PROBLEM DESCRIPTION:
Find each line in the records below that contains the word "listenerConfig", and copy it out.

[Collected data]
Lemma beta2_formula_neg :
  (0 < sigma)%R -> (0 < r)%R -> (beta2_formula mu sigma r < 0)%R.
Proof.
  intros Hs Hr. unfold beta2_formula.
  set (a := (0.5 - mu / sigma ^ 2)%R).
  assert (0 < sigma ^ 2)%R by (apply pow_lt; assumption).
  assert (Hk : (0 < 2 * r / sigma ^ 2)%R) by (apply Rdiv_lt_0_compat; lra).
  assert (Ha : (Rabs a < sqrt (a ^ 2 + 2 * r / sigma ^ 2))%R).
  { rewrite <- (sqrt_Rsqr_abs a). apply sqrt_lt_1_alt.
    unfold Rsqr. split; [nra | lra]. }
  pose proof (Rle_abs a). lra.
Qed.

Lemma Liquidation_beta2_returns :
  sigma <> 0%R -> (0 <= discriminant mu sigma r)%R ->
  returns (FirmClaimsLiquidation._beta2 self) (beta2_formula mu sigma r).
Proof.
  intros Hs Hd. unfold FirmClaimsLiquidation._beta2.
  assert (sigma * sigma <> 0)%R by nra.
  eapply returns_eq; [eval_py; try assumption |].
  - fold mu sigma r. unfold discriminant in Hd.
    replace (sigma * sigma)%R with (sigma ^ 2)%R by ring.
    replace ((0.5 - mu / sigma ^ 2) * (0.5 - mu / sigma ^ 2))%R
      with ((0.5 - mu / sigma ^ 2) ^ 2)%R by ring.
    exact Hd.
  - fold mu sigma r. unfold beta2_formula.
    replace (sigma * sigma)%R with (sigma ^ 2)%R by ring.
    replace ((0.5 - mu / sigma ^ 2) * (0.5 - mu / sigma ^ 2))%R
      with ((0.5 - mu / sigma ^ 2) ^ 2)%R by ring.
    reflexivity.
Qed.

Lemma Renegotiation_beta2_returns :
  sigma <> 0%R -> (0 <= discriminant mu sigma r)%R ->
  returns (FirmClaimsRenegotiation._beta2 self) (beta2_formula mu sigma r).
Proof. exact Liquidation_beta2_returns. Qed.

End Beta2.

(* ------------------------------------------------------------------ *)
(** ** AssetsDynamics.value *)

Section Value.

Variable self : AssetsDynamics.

* * *

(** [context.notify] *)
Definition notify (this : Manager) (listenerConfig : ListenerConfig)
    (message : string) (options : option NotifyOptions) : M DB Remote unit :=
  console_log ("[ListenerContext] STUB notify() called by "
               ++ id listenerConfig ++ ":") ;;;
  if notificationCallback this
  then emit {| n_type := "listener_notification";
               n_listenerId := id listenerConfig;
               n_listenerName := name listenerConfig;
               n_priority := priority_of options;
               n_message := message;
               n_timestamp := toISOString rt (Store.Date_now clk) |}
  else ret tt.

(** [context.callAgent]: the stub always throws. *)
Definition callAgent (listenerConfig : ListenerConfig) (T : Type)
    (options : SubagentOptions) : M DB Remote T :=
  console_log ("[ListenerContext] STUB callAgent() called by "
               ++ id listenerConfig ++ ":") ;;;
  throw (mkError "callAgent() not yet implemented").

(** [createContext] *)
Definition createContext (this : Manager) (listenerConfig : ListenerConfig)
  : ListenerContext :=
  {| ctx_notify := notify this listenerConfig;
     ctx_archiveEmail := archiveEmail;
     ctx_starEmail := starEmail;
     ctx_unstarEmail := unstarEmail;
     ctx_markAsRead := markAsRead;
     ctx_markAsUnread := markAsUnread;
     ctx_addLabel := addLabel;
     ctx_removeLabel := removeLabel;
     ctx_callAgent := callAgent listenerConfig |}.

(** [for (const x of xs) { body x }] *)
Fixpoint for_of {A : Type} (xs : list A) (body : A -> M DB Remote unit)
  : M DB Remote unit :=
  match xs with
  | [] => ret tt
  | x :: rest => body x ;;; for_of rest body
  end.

SOLUTION FOR THIS EXERCISE:
Definition notify (this : Manager) (listenerConfig : ListenerConfig)
               ++ id listenerConfig ++ ":") ;;;
               n_listenerId := id listenerConfig;
               n_listenerName := name listenerConfig;
Definition callAgent (listenerConfig : ListenerConfig) (T : Type)
               ++ id listenerConfig ++ ":") ;;;
Definition createContext (this : Manager) (listenerConfig : ListenerConfig)
  {| ctx_notify := notify this listenerConfig;
     ctx_callAgent := callAgent listenerConfig |}.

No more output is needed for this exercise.